◆ **Work required**
Give back the entries below verbatim.

◆ **Dataset excerpts**
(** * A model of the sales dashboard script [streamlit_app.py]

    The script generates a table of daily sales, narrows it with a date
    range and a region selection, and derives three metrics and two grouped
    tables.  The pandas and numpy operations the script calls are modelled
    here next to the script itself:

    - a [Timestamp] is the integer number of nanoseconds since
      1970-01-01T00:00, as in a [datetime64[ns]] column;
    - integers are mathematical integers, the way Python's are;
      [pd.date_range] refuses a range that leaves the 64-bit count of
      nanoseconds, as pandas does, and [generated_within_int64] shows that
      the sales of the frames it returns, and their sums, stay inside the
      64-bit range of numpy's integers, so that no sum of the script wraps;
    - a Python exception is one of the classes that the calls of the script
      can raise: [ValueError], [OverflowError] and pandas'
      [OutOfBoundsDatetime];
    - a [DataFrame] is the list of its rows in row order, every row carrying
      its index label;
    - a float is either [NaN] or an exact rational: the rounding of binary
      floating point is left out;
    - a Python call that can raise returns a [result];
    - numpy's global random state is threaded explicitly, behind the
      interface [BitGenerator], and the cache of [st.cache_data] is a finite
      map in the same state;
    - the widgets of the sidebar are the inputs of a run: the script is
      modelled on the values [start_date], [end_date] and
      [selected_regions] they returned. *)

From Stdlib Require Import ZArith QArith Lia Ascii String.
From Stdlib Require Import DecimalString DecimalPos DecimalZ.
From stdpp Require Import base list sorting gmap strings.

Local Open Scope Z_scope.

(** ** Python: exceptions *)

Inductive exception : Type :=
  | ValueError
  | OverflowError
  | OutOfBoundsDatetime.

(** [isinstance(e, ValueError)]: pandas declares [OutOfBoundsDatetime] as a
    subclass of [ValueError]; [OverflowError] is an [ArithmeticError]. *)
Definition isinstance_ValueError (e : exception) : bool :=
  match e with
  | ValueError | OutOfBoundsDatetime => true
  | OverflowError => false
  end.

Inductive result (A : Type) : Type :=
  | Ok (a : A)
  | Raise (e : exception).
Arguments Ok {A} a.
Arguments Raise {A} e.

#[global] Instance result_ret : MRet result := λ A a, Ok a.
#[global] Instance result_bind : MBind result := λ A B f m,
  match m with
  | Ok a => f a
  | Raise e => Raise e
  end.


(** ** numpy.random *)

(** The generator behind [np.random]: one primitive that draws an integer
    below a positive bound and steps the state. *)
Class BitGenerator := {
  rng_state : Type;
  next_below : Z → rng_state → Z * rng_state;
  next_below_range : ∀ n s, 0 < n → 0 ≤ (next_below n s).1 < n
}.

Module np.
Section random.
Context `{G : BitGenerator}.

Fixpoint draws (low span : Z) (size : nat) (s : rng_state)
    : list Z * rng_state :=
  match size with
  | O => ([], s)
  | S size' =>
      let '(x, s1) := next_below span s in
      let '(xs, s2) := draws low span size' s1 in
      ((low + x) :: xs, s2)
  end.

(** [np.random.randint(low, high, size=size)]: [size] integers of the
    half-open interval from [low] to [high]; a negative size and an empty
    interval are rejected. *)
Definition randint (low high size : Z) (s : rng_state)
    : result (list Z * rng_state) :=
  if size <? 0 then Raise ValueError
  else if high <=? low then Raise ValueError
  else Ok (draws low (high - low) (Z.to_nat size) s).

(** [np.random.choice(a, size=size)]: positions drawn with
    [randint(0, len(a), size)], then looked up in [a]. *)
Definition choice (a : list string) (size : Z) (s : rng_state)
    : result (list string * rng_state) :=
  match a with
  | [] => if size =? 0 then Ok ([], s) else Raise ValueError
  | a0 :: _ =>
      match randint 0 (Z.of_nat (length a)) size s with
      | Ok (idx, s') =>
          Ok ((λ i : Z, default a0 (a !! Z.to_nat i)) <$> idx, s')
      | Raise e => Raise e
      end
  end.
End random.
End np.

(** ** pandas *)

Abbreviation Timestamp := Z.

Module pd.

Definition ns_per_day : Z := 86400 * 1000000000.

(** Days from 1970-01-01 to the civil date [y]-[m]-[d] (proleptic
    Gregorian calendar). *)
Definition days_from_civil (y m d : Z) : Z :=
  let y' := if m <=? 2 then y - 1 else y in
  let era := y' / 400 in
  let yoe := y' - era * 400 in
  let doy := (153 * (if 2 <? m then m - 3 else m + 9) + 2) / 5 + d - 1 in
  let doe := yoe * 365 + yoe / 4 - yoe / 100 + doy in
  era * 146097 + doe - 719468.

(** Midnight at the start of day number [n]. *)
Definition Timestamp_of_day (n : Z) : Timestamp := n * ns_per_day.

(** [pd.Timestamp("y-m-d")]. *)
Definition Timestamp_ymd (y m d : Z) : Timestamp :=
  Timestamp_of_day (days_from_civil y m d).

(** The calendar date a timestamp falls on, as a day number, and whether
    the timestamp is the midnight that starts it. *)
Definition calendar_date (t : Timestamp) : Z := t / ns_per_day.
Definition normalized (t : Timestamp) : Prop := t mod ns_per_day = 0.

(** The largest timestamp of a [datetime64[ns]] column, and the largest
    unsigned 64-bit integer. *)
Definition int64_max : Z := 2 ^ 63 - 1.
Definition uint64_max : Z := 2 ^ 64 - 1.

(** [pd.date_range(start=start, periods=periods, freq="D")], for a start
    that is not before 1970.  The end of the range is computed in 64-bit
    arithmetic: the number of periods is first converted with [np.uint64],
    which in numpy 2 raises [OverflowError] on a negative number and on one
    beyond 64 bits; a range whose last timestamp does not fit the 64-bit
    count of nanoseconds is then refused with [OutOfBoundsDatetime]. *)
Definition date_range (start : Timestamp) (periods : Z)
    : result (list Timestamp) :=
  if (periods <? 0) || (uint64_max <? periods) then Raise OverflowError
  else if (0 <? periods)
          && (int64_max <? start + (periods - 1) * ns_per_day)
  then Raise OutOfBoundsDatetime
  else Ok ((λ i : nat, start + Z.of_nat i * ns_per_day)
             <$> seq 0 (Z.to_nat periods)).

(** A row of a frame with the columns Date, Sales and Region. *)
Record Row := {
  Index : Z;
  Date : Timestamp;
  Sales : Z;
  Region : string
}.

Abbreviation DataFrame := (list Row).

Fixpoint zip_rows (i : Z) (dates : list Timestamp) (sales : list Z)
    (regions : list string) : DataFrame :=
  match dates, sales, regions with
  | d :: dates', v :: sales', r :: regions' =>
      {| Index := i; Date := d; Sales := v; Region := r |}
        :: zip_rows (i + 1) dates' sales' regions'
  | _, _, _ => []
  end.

◆ **Exercise solution**
(** * A model of the sales dashboard script [streamlit_app.py]

    The script generates a table of daily sales, narrows it with a date
    range and a region selection, and derives three metrics and two grouped
    tables.  The pandas and numpy operations the script calls are modelled
    here next to the script itself:

    - a [Timestamp] is the integer number of nanoseconds since
      1970-01-01T00:00, as in a [datetime64[ns]] column;
    - integers are mathematical integers, the way Python's are;
      [pd.date_range] refuses a range that leaves the 64-bit count of
      nanoseconds, as pandas does, and [generated_within_int64] shows that
      the sales of the frames it returns, and their sums, stay inside the
      64-bit range of numpy's integers, so that no sum of the script wraps;
    - a Python exception is one of the classes that the calls of the script
      can raise: [ValueError], [OverflowError] and pandas'
      [OutOfBoundsDatetime];
    - a [DataFrame] is the list of its rows in row order, every row carrying
      its index label;
    - a float is either [NaN] or an exact rational: the rounding of binary
      floating point is left out;
    - a Python call that can raise returns a [result];
    - numpy's global random state is threaded explicitly, behind the
      interface [BitGenerator], and the cache of [st.cache_data] is a finite
      map in the same state;
    - the widgets of the sidebar are the inputs of a run: the script is
      modelled on the values [start_date], [end_date] and
      [selected_regions] they returned. *)

From Stdlib Require Import ZArith QArith Lia Ascii String.
From Stdlib Require Import DecimalString DecimalPos DecimalZ.
From stdpp Require Import base list sorting gmap strings.

Local Open Scope Z_scope.

(** ** Python: exceptions *)

Inductive exception : Type :=
  | ValueError
  | OverflowError
  | OutOfBoundsDatetime.

(** [isinstance(e, ValueError)]: pandas declares [OutOfBoundsDatetime] as a
    subclass of [ValueError]; [OverflowError] is an [ArithmeticError]. *)
Definition isinstance_ValueError (e : exception) : bool :=
  match e with
  | ValueError | OutOfBoundsDatetime => true
  | OverflowError => false
  end.

Inductive result (A : Type) : Type :=
  | Ok (a : A)
  | Raise (e : exception).
Arguments Ok {A} a.
Arguments Raise {A} e.

#[global] Instance result_ret : MRet result := λ A a, Ok a.
#[global] Instance result_bind : MBind result := λ A B f m,
  match m with
  | Ok a => f a
  | Raise e => Raise e
  end.


(** ** numpy.random *)

(** The generator behind [np.random]: one primitive that draws an integer
    below a positive bound and steps the state. *)
Class BitGenerator := {
  rng_state : Type;
  next_below : Z → rng_state → Z * rng_state;
  next_below_range : ∀ n s, 0 < n → 0 ≤ (next_below n s).1 < n
}.

Module np.
Section random.
Context `{G : BitGenerator}.

Fixpoint draws (low span : Z) (size : nat) (s : rng_state)
    : list Z * rng_state :=
  match size with
  | O => ([], s)
  | S size' =>
      let '(x, s1) := next_below span s in
      let '(xs, s2) := draws low span size' s1 in
      ((low + x) :: xs, s2)
  end.

(** [np.random.randint(low, high, size=size)]: [size] integers of the
    half-open interval from [low] to [high]; a negative size and an empty
    interval are rejected. *)
Definition randint (low high size : Z) (s : rng_state)
    : result (list Z * rng_state) :=
  if size <? 0 then Raise ValueError
  else if high <=? low then Raise ValueError
  else Ok (draws low (high - low) (Z.to_nat size) s).

(** [np.random.choice(a, size=size)]: positions drawn with
    [randint(0, len(a), size)], then looked up in [a]. *)
Definition choice (a : list string) (size : Z) (s : rng_state)
    : result (list string * rng_state) :=
  match a with
  | [] => if size =? 0 then Ok ([], s) else Raise ValueError
  | a0 :: _ =>
      match randint 0 (Z.of_nat (length a)) size s with
      | Ok (idx, s') =>
          Ok ((λ i : Z, default a0 (a !! Z.to_nat i)) <$> idx, s')
      | Raise e => Raise e
      end
  end.
End random.
End np.

(** ** pandas *)

Abbreviation Timestamp := Z.

Module pd.

Definition ns_per_day : Z := 86400 * 1000000000.

(** Days from 1970-01-01 to the civil date [y]-[m]-[d] (proleptic
    Gregorian calendar). *)
Definition days_from_civil (y m d : Z) : Z :=
  let y' := if m <=? 2 then y - 1 else y in
  let era := y' / 400 in
  let yoe := y' - era * 400 in
  let doy := (153 * (if 2 <? m then m - 3 else m + 9) + 2) / 5 + d - 1 in
  let doe := yoe * 365 + yoe / 4 - yoe / 100 + doy in
  era * 146097 + doe - 719468.

(** Midnight at the start of day number [n]. *)
Definition Timestamp_of_day (n : Z) : Timestamp := n * ns_per_day.

(** [pd.Timestamp("y-m-d")]. *)
Definition Timestamp_ymd (y m d : Z) : Timestamp :=
  Timestamp_of_day (days_from_civil y m d).

(** The calendar date a timestamp falls on, as a day number, and whether
    the timestamp is the midnight that starts it. *)
Definition calendar_date (t : Timestamp) : Z := t / ns_per_day.
Definition normalized (t : Timestamp) : Prop := t mod ns_per_day = 0.

(** The largest timestamp of a [datetime64[ns]] column, and the largest
    unsigned 64-bit integer. *)
Definition int64_max : Z := 2 ^ 63 - 1.
Definition uint64_max : Z := 2 ^ 64 - 1.

(** [pd.date_range(start=start, periods=periods, freq="D")], for a start
    that is not before 1970.  The end of the range is computed in 64-bit
    arithmetic: the number of periods is first converted with [np.uint64],
    which in numpy 2 raises [OverflowError] on a negative number and on one
    beyond 64 bits; a range whose last timestamp does not fit the 64-bit
    count of nanoseconds is then refused with [OutOfBoundsDatetime]. *)
Definition date_range (start : Timestamp) (periods : Z)
    : result (list Timestamp) :=
  if (periods <? 0) || (uint64_max <? periods) then Raise OverflowError
  else if (0 <? periods)
          && (int64_max <? start + (periods - 1) * ns_per_day)
  then Raise OutOfBoundsDatetime
  else Ok ((λ i : nat, start + Z.of_nat i * ns_per_day)
             <$> seq 0 (Z.to_nat periods)).

(** A row of a frame with the columns Date, Sales and Region. *)
Record Row := {
  Index : Z;
  Date : Timestamp;
  Sales : Z;
  Region : string
}.

Abbreviation DataFrame := (list Row).

Fixpoint zip_rows (i : Z) (dates : list Timestamp) (sales : list Z)
    (regions : list string) : DataFrame :=
  match dates, sales, regions with
  | d :: dates', v :: sales', r :: regions' =>
      {| Index := i; Date := d; Sales := v; Region := r |}
        :: zip_rows (i + 1) dates' sales' regions'
  | _, _, _ => []
  end.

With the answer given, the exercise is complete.